Distance changes everything.
She grabs the garbage bag I’m supposed to have on my arm, falling to her knees on the tile floor beside the tub and wrapping my arm. “You can’t get this wet. Why didn’t you put it on?”
“Kind of hard with one arm.” I shrug my good shoulder.
“That’s why I’m here. To help.”
She glances around for a rubber band, but that snapped two days ago, so she pulls her ponytail out, her hair falling over her shoulders like one of those shampoo commercials. My eyes stay trained on her hair, wondering what it would feel like to run my fingers through it, but that’s not happening.
I have a list of things I refuse to do because it only increases the chances of overstepping that delicate line between friendship and ending up with nothing at all.
“In that case, can I get a sponge bath?”
She smacks me lightly on the back of my head. “You shut the shower curtain, so I wouldn’t see your penis, but you want a sponge bath?”

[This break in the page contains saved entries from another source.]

Lemma handleInitiate_quota_witness :
  (handleInitiate demoSrv idY idX (Some (mkInit (uuid_String idT) "f" None (Some (uuid_String idN)) 200
     [mkChunkInfo (hex_encode blockBytes) 10])) initWorld).1 = Err (Sent ErrQuotaExceeded).
Proof.
  destruct (handleInitiate_quota demoSrv idY idX idT (mkInit (uuid_String idT) "f" None
    (Some (uuid_String idN)) 200 [mkChunkInfo (hex_encode blockBytes) 10]) (mkTenant 100 0) initWorld) as [H _].
  - split; reflexivity.
  - vm_compute. reflexivity.
  - apply uuid_Parse_String.
  - apply lookup_singleton_eq.
  - unfold maxInt64. simpl. lia.
  - unfold maxInt64. simpl. lia.
  - unfold maxInt64. simpl. lia.
  - apply H; unfold maxInt64; simpl; lia.
Defined.

Definition demoCommitReq : CommitRequest :=
  mkCommit (uuid_String idX) (hex_encode blockBytes) ""
    [mkBlock (hex_encode blockBytes) 0 0 10 ""; mkBlock (hex_encode otherBytes) 1 10 10 ""].

(** Decoding what [encodeRune] wrote gives the rune back and leaves the rest. *)
Lemma decodeRune_encodeRune r s : validRune r -> exists a rest,
  encodeRune r +:+ s = String a rest /\ decodeRune a rest = (r, s) /\ (String.length s <= String.length rest)%nat.
Proof.
  intros Hv. pose proof Hv as [Hr Hs]. unfold encodeRune. rewrite validRune_id by done.
  change 0x3F with (2 ^ 6 - 1). rewrite !land_mod, !shiftr_div by lia.
  change (2 ^ 0) with 1. change (2 ^ 6) with 64. change (2 ^ 12) with 4096. change (2 ^ 18) with 262144.
  unfold decodeRune. repeat case_match; bool_hyps; (eexists _, _; split_and!; [reflexivity| |simpl; lia]).
  - rewrite byteZ_zByte by lia. unfold runeLead. rewrite (proj2 (Z.ltb_lt _ _)) by lia. done.
  - change 0xC0 with (Z.shiftl 6 5).
    destruct (leadByte 6 (r / 64) 5) as [-> _]; try (Z.div_mod_to_equations; lia).
    rewrite runeLead_2 by (Z.div_mod_to_equations; lia).
    rewrite runeTail_cont by (Z.div_mod_to_equations; lia). simpl. f_equal. Z.div_mod_to_equations; lia.
  - change 0xE0 with (Z.shiftl 14 4).
    destruct (leadByte 14 (r / 4096) 4) as [-> _]; try (Z.div_mod_to_equations; lia).
    rewrite runeLead_3 by (Z.div_mod_to_equations; lia).
    rewrite !runeTail_cont by (repeat case_match; bool_hyps; Z.div_mod_to_equations; lia).
    simpl. f_equal. Z.div_mod_to_equations; lia.
  - change 0xF0 with (Z.shiftl 30 3).
    destruct (leadByte 30 (r / 262144) 3) as [-> _]; try (Z.div_mod_to_equations; lia).
    rewrite runeLead_4 by (Z.div_mod_to_equations; lia).
    rewrite !runeTail_cont by (repeat case_match; bool_hyps; Z.div_mod_to_equations; lia).
    simpl. f_equal. Z.div_mod_to_equations; lia.
Qed.
(** ** Properties *)



(** The sweep worker keeps the same promise to files, under the names it uses: along every run
    of any number of worker goroutines a block that some file uses throughout keeps its
    object. *)
Theorem worker_spares_files `{U : UUID} {C B : Type} `{OS : ObjectStorageClient C B} (c : C) (text : oserr -> string)
    (batch : Z) (n : nat) (h : string) (b : B) (w : world db) (es : list loopEvent) (s : loops (B * world db))
    (Henv : envKeeps (referenced h) w) (Href : referenced h (contents w))
    (Hrun : casRun (Some (workerDelete c text)) batch es (started n (b, w)) = Some s) :
  osObject c (hex_encode h) (lsState s).1 = osObject c (hex_encode h) b /\ hasRow h (contents (lsState s).2).
Proof.
  unfold casRun in Hrun. eapply (loopRun_keeps _ _ (fun x : B * world db =>
    (envKeeps (referenced h) x.2 /\ referenced h (contents x.2)) /\
    osObject c (hex_encode h) x.1 = osObject c (hex_encode h) b)) in Hrun; [| |done|done].
  - destruct Hrun as [[_ Hr] Ho]. split; [done|]. by apply referenced_hasRow.
  - intros i now [b1 w1] [[Hk Hr] Ho]. pose proof (sweep_spares c text h batch b1 w1 Hk Hr) as [Hw Hs].
    unfold casJob. simpl in *. destruct (sweep _ _ b1 w1) as [[z b2] w2]. simpl in *. split; [done|congruence].
Qed.

(** The tombstone consumer, along every run over any message source: a block loses its row only
    after its object is gone. *)
Theorem consumer_removes_object_first `{U : UUID} {C B M : Type} `{OS : ObjectStorageClient C B} `{MS : MessageSource M}
    (c : C) (text : oserr -> string) (class : string) (h : string) (ticks : list tick) (m : M)
    (tc : TombstoneConsumer (world db) B)
    (Henv : envKeeps (hasRow h) (tcStore tc)) (Hreg : hasRow h (contents (tcStore tc))) :
  let tc' := (@tombstoneRun _ _ _ (adapterStore class) (blobDeleterAdapter c text) _ ticks m tc).2 in
  hasRow h (contents (tcStore tc')) \/ osObject c h (tcBlob tc') = None.
Proof.
  destruct (@tombstoneRun_keeps _ _ _ (adapterStore class) (blobDeleterAdapter c text) _
    (fun tc => reclaimed c h (tcStore tc) (Some (tcBlob tc))) ticks m tc) as (_ & b & [= <-] & Hor); [| |done].
  - intros msg tc0. apply (processMessage_reclaimed c text class h msg tc0).
  - split; eauto.
Qed.

(** ** Witnesses: the registry of [Cas] over an S3 bucket in memory *)

Definition reclaimBucket : memBucket :=
  {[("bk", blockKey orphanHash) := demoObject; ("bk", blockKey liveHash) := demoObject;
    ("bk", blockKey (hex_encode liveHash)) := demoObject]}.

(** Another client marks the live block as verified while the collector runs. *)
Definition reclaimWorld : world db :=
  mkWorld demoDb (GCSafetyWindow + 5) [mkSlot 1 (cas_mark_verified 0 liveHash) None None false] newCircuitBreaker 0 0 0 0 None.

Definition reclaimGC : GC (world db) (list TombstoneEvent) memBucket :=
  gcNew reclaimWorld [] (Some reclaimBucket) (mkGCfg 0 0 0 0 0 false).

“I’m in the middle of a dry spell.”
She laughs, standing to her feet.
“Wash my hair?” I ask before she sneaks out of the room.
She walks back in immediately. “Fine.”
Kneeling back down to the linoleum floor, I slide up in the tub and bring my head back, making it easier on her to reach my head and easier for me to hide my package.
She squeezes shampoo into her hands, lathering it up and then moves her fingers along my scalp. Her gentle hands work my hair better than any hairdresser and I close my eyes at the peaceful feeling that engulfs me.
Neither one of us says anything, but she doesn’t rush the job. Using her niece Molly’s hair bucket thingy, she dips it in and pours it over my head, still using her fingers to help the water rinse the suds out. Her breast
rubs against my arm and a zillion bolts of something that feels like electricity head straight to my dick. Skylar Walsh’s breast has grazed my arm more times than the Pope has said a Hail Mary. So, why does my dick decide that right now is the time to react? I try to shift a bit, but it’s useless. There’s no concealing the fact that it’s sprouting out of the water like a fucking whale surfacing.
Maybe a sponge bath wasn’t such a good idea.
Her hands work faster, and I bring my knees up, hoping like hell she can’t see it. When she finishes, my body already yearns to keep her with me, but she stands, drying her hands on the towel. “If you need help getting out, holler.”
Did she feel the energy shift, too?
“I’ll be good, thanks.”
She says nothing, and I hear her footsteps descending the stairs. Thank goodness. I’ll be in peace with my erect dick to dry off.
I slide back, resting my arm on the side of the tub, my head leaning back on the warm tile. Closing my eyes, my brain is anything but calm. Maybe it’s the injury messing with my mojo.
I hear the front door open, small footsteps running in and then the door slam closed again.
“Aunt Sky! Aunt Sky!” her nephew Caiden yells.
“Auntie Sky!” Molly screams.
Shit. Zoe and her kids are here.
“Hey guys.” Skylar’s probably bending down to swoop them up. Her niece and nephew are her world.